# What you should do
Copy each line below that contains "encoded".

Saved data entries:

(** The two ways in which an update by the manager can end. *)
Lemma update_cases c fs (tr : Manifest -> res Manifest) : manager_ok c -> (forall n, tr (os_user c) = Ok n -> manifest_u n /\ transition (os_user c) n) ->
  let '(c', r) := Manager_update (fun m => no_result (tr m)) (refault c fs) in
  manager_ok c' /\ (fs = [] -> os_faults c' = []) /\
  match r with
  | Ok (n, _) => os_user c' = n /\ tr (os_user c) = Ok n /\ Load c' = Ok n
  | Err _ => os_user c' = os_user c /\ (Load c' = Load c \/ exists n, tr (os_user c) = Ok n /\ Load c' = Ok n) /\
             (fs <> [] \/ ~ exists n encoded, tr (os_user c) = Ok n /\ Encode n = Ok encoded)
  end.
Proof.
  intros Hc Htr. pose proof Hc as [W Hu Hs Hh _]. set (m := os_user c) in *. unfold Manager_update. change (os_user (refault c fs)) with m.
  assert (Same : manager_ok (refault c fs)) by (apply (manager_same c); auto).
  destruct (tr m) as [n|e] eqn:E; cbn [no_result].
  2: { split; [exact Same|]. split; [intros ->; reflexivity|]. split; [reflexivity|]. split; [left; now apply load_slots|]. right. intros (n & x & Hx & _). discriminate. }
  destruct (Htr n eq_refl) as [Hnu Ht]. destruct (transition_forward m n Hs Ht) as (_ & Hns & Hng).
  destruct (Encode n) as [encoded|e] eqn:Een.
  2: { unfold Install. unfold io_bind at 1, io_lift. rewrite Een. split; [exact Same|]. split; [intros ->; reflexivity|]. split; [reflexivity|]. split; [left; now apply load_slots|]. right. intros (n' & x & Hx & Hy). congruence. }
  destruct (Install_outcome (refault c fs) m n encoded) as (O1 & O2 & O3 & O4 & O5); auto; [destruct W; constructor; assumption|].
  destruct (Install n (refault c fs)) as [c' [x|e]]; cbn [fst snd] in *.
  - assert (Hl : Load (set_current c' n) = Ok n) by exact (load_next c' m n Hu Hnu Hng O4 O5).
    split; [|split; [exact O1|split; [reflexivity|split; [reflexivity|exact Hl]]]]. constructor; auto; [destruct O2; constructor; assumption|]. exists n. auto 6.
  - destruct O5 as [Of O5]. change (os_user (refault c fs)) with m in O3. assert (Hlc : Load c' = Load c \/ (Load c' = Ok n /\ holds c' n)).
    { destruct O5 as [O5|O5]; [left; rewrite (load_slots (refault c fs) c' O5); now apply load_slots|right; split; [exact (load_next c' m n Hu Hnu Hng O4 O5)|exact O5]]. }
    split; [|split; [intros ->; now destruct Of|split; [exact O3|split; [destruct Hlc as [Hlc|[Hlc _]]; eauto|left; exact Of]]]].
    constructor; rewrite ?O3; auto. destruct (mo_load _ Hc) as (m' & L1 & L2 & L3 & (e' & Hm1 & Hm2) & L5). destruct Hlc as [Hlc|[Hlc Hhn]]; [|exists n; auto 6].
    destruct O5 as [O5|O5].
    + exists m'. rewrite Hlc. repeat (split; [assumption|]). split; [exists e'; split; [rewrite O5; exact Hm1|exact Hm2]|exact L5].
    + exists n. rewrite (load_next c' m n Hu Hnu Hng O4 O5). auto 6.
Qed.

(** The two ways in which a rotation installed by the manager can end. *)
Lemma install_cases c fs gen ref active next : manager_ok c -> is_u32 (sr_SegmentID ref) -> is_u32 (sr_ValidEnd ref) -> is_u32 active -> is_u32 next ->
  let '(c', r) := InstallMapStoreRotation gen ref active next (refault c fs) in
  manager_ok c' /\ (fs = [] -> os_faults c' = []) /\
  match r with
  | Ok s => s = mapStoreSnapshot (os_user c') /\ os_user c' = rotated_map (os_user c) ref active next /\ Load c' = Ok (os_user c')
  | Err _ => os_user c' = os_user c /\ (Load c' = Load c \/ Load c' = Ok (rotated_map (os_user c) ref active next)) /\
             (fs <> [] \/ ~ (installable (mapStoreSnapshot (os_user c)) gen ref active next /\ room (os_user c)))
  end.
Proof.
  intros Hc H1 H2 H3 H4. pose proof Hc as [_ Hu Hs _ _]. set (tr := fun m => InstallMapRotation m gen (mkMapRotation (mkMap (sr_SegmentID ref) (sr_ValidEnd ref)) active next)).
  assert (Htr : forall n, tr (os_user c) = Ok n -> manifest_u n /\ transition (os_user c) n).
  { intros n E. split; [|exact (tr_map_rotation _ gen (mkMapRotation (mkMap (sr_SegmentID ref) (sr_ValidEnd ref)) active next) n H3 E)]. destruct (rotation_result _ _ _ _ _ _ E) as [-> Hg]. now apply rotated_u. }
  pose proof (update_cases c fs tr Hc Htr) as H. unfold InstallMapStoreRotation, io_bind. fold tr. change (fun m => no_result (InstallMapRotation m gen _)) with (fun m => no_result (tr m)).
  destruct (Manager_update _ (refault c fs)) as [c' [[n x]|e]]; cbn [io_ret]; destruct H as (I1 & I2 & I3); (split; [exact I1|split; [exact I2|]]).
  - destruct I3 as (-> & E & L). destruct (rotation_result _ _ _ _ _ _ E) as [-> _]. auto.
  - destruct I3 as (J1 & J2 & J3). split; [exact J1|]. split.
    + destruct J2 as [J2|(n & E & J2)]; [auto|]. destruct (rotation_result _ _ _ _ _ _ E) as [-> _]. auto.
    + destruct J3 as [J3|J3]; [auto|]. right. intros [Hi Hr]. apply J3. pose proof Hi as [[Eg _] _ _]. cbn in Eg. pose proof (rotation_accepted _ gen ref active next Hu Hs Hi Hr) as E. rewrite Eg in Hi. destruct (rotation_encodes _ ref active next Hu Hs Hi Hr) as [y Ey]. eauto.
Qed.

#[export] Instance Manager_laws : CatalogLaws manager.
Proof.
  unshelve econstructor; [exact manager_ok|exact (fun c => room (os_user c))|..].
  - intros c Hc. apply snapshot_range, (mo_range _ Hc).
  - intros c Hc. destruct (mo_load _ Hc) as (m & L1 & L2 & L3 & L4 & L5). rewrite (reload_set c m L1). assert (El : Load (set_current c m) = Ok m) by exact L1. split; [now apply set_current_ok|]. split; [now rewrite (reload_set _ m El)|].
    intros Hr Es. destruct L5 as [->|L5]; [exact Hr|]. apply (f_equal cs_Generation) in Es. cbn in Es. lia.
  - intros c fs gen ref active next c' fs' r Hc H1 H2 H3 H4 E. cbn in E. pose proof (install_cases c fs gen ref active next Hc H1 H2 H3 H4) as Hi. destruct (InstallMapStoreRotation _ _ _ _ _) as [c1 r1]. injection E as <- <- <-. destruct Hi as (I1 & I2 & I3). split; [exact I1|]. split; [exact I2|].
    destruct r1 as [s|e].
    + destruct I3 as (J1 & J2 & J3). split; [exact J1|]. split; [rewrite J1, J2; apply rotated_snapshot|]. rewrite (reload_set _ _ J3), J1. reflexivity.
    + destruct I3 as (J1 & J2 & J3). cbn [cp_Snapshot Manager_port]. rewrite J1. split; [reflexivity|]. split; [|split; [auto|exact J3]]. destruct (mo_load _ Hc) as (m & L1 & _). rewrite (reload_set c m L1). destruct J2 as [J2|J2].
      * left. rewrite L1 in J2. now rewrite (reload_set c1 m J2).
      * right. rewrite (reload_set c1 _ J2). cbn. apply rotated_snapshot.
Defined.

# Exercise response
             (fs <> [] \/ ~ exists n encoded, tr (os_user c) = Ok n /\ Encode n = Ok encoded)
  destruct (Encode n) as [encoded|e] eqn:Een.
  destruct (Install_outcome (refault c fs) m n encoded) as (O1 & O2 & O3 & O4 & O5); auto; [destruct W; constructor; assumption|].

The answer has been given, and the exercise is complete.